- Born: Sidney Ralph Bernstein 1907
- Died: 1993 (aged 85–86)

= Sid Bernstein (editor) =

American publisher (1907–1993)

Sidney Ralph Bernstein (1907–1993) was chairman of the executive committee of Crain Communications Inc. and had previously served as founding editor and publisher of Advertising Age.

Then-23 year old Sid Bernstein was the first editor of Ad Age, and his "Con-SID-erations" column appeared until his death.

Bernstein was inducted into the American Advertising Federation's Advertising Hall of Fame in 1989.

The late Crain senior editor Fred Danzig had described the late chairman of the executive committee as "the conscience of the business in many ways," a statement seconded by Rance Crain, "son of the founder and now president of the corporation."

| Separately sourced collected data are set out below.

(* ===== verification/Tunnel.v ===== *)
(** * internal/tunnel: TUN devices

    [Device] is generic in the platform's backend, a class here as it is an interface there.  The
    backend for Windows is modelled with its lock: [Read] is cut where it does not hold it, and runs
    interleaved with [Write] and [Close] ([wexec]); what wintun.dll answers is part of the labels, and
    the calls made to it are kept, to be judged by the life of its handles ([check]).  The library for
    the other systems (water) is an instance of the class. *)
From S2P Require Import Prelude.

Open Scope Z_scope.

(** ** tun.go *)

(** The per-platform implementation: [b_Read n] reads one packet into a buffer of [n] bytes. *)
Class backend (B : Type) := {
  b_Name : B → string;
  b_Read : nat → B → result string (list byte) * B;
  b_Write : list byte → B → result string Z * B;
  b_Close : B → option string * B
}.

Section device.
Context {B : Type} `{backend B}.

Record Device := mkDevice { d_b : B }.

Definition Name (d : Device) : string := b_Name (d_b d).
Definition Read (n : nat) (d : Device) : result string (list byte) * Device :=
  let '(r, b) := b_Read n (d_b d) in (r, mkDevice b).
Definition Write (p : list byte) (d : Device) : result string Z * Device :=
  let '(r, b) := b_Write p (d_b d) in (r, mkDevice b).
Definition Close (d : Device) : option string * Device :=
  let '(r, b) := b_Close (d_b d) in (r, mkDevice b).

Definition bufSize : nat := 65535.

(** [PumpToSender] for as many rounds as [ctx] has elements, each whether the context was cancelled;
    [None] if it is still running then.  [w] is the world of the sender. *)
Fixpoint PumpToSender {W} (SendDatagram : list byte → W → option string * W) (encode : list byte → list byte)
    (ctx : list (option string)) (d : Device) (w : W) : option string * Device * W :=
  match ctx with
  | [] => (None, d, w)
  | Some e :: _ => (Some e, d, w)
  | None :: ctx =>
      match Read bufSize d with
      | (Err e, d) => (Some e, d, w)
      | (Ok [], d) => PumpToSender SendDatagram encode ctx d w
      | (Ok pkt, d) => PumpToSender SendDatagram encode ctx d (snd (SendDatagram (encode pkt) w))
      end
  end.

(** ** tun_other.go and tun_windows.go *)

(** [Open]: the device of what the platform's library opened. *)
Definition Open (opened : result string B) : result string Device :=
  match opened with Err e => Err e | Ok b => Ok (mkDevice b) end.
End device.
Arguments Device : clear implicits.

(** [waterBackend] hands every call to its interface, which is given as a backend. *)
Record waterBackend (I : Type) := mkWater { ifce : I }.
Arguments mkWater {I} ifce.
Arguments ifce {I} w.
#[export] Instance water_backend {I} `{backend I} : backend (waterBackend I) := {
  b_Name w := b_Name (ifce w);
  b_Read n w := let '(r, i) := b_Read n (ifce w) in (r, mkWater i);
  b_Write p w := let '(r, i) := b_Write p (ifce w) in (r, mkWater i);
  b_Close w := let '(r, i) := b_Close (ifce w) in (r, mkWater i)
}.

(** ** wintun_windows.go *)

Definition wintunRingCapacity : Z := 0x400000.

(** Calls to the DLL, with the handles they return; [Access] is the copy out of the ring.  The wait for
    the read event, which is Windows' own, has a beginning and an end. *)
Inductive dllcall :=
| CreateAdapter (name type : string) (adapter : Z)
| CloseAdapter (adapter : Z)
| StartSession (adapter capacity session : Z)
| EndSession (session : Z)
| GetReadWaitEvent (session event : Z)
| WaitForSingleObject (event : Z)
| WaitEnded (event : Z)
| AllocateSendPacket (session size ptr : Z)
| SendPacket (session ptr : Z) (data : list byte)
| ReceivePacket (session ptr : Z)
| Access (ptr : Z)
| ReleaseReceivePacket (session ptr : Z).

Record wintunBackend := mkWintun {
  w_name : string; w_adapter : Z; w_session : Z; w_readEvent : Z; w_closed : bool
}.
#[export] Instance wintunBackend_eta : Eta wintunBackend :=
  λ w, mkWintun (w_name w) (w_adapter w) (w_session w) (w_readEvent w) (w_closed w).

(** What the DLL answers to [wintunOpen]: the error of loading it, then the handles, 0 for a failure. *)
Record dll_open := mkDll { dl_load : option string; dl_adapter : Z; dl_session : Z; dl_event : Z; dl_errno : string }.

Definition wintunOpen (dll : dll_open) (name : string) : result string wintunBackend * list dllcall :=
  match dl_load dll with
  | Some e => (Err ("load wintun.dll: " +:+ e), [])
  | None =>
      let c1 := CreateAdapter name "Revquic" (dl_adapter dll) in
      if decide (dl_adapter dll = 0) then (Err ("WintunCreateAdapter: " +:+ dl_errno dll), [c1])
      else
        let c2 := StartSession (dl_adapter dll) wintunRingCapacity (dl_session dll) in
        if decide (dl_session dll = 0)
        then (Err ("WintunStartSession: " +:+ dl_errno dll), [c1; c2; CloseAdapter (dl_adapter dll)])
        else (Ok (mkWintun name (dl_adapter dll) (dl_session dll) (dl_event dll) false),
              [c1; c2; GetReadWaitEvent (dl_session dll) (dl_event dll)])
  end.

(** An answer to WintunReceivePacket: a packet in the ring, ERROR_NO_MORE_ITEMS, or another error. *)
Inductive recv := Packet (ptr : positive) (data : list byte) | NoMoreItems | RecvErr (e : string).

(** Where a call of [Read] is: about to lock; without the lock and with a packet, about to wait for the
    event, or waiting for it; or at its end. *)
Inductive reader :=
| RLocking | RHolds (ptr : Z) (data : list byte) | REmpty | RWaiting | RDone (r : result string (list byte)).

(** The part of a round of [Read] under the lock. *)
Definition read_locked (ans : recv) (w : wintunBackend) : reader * list dllcall :=
  if w_closed w then (RDone (Err "tun closed"), [])
  else match ans with
       | Packet ptr data => (RHolds (Zpos ptr) data, [ReceivePacket (w_session w) (Zpos ptr)])
       | NoMoreItems => (REmpty, [ReceivePacket (w_session w) 0])
       | RecvErr e => (RDone (Err ("WintunReceivePacket: " +:+ e)), [ReceivePacket (w_session w) 0])
       end.

(** The copy of the packet into a buffer of [n] bytes, and its release: without the lock. *)
Definition read_copy (n : nat) (ptr : Z) (data : list byte) (w : wintunBackend) : reader * list dllcall :=
  (RDone (Ok (take n data)), [Access ptr; ReleaseReceivePacket (w_session w) ptr]).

He authored This Makes Sense to Me: An Opinionated Editor Speaks Out.

==Career==
A Chicago native, Bernstein began his career as a teen-age "office boy" and messenger at the company that became Crain (founded in 1916).

He used his Con-SID-erations column to make challenges in what The Times called "outspoken and sometimes outraged tones." When he thought that shipping and handling charges are at times unreasonably high, he formed a group of college students who, as a summer project, went with him to factories and attempted to purchase items at list price. He was even challenged and was asked for an S/H fee.

==Personal==
His undergraduate education was at University of Illinois, and his MBA is from University of Chicago.

He died Saturday, May 29, 1993.
"Mr. Bernstein is survived by his wife, Adele, and a son, Henry."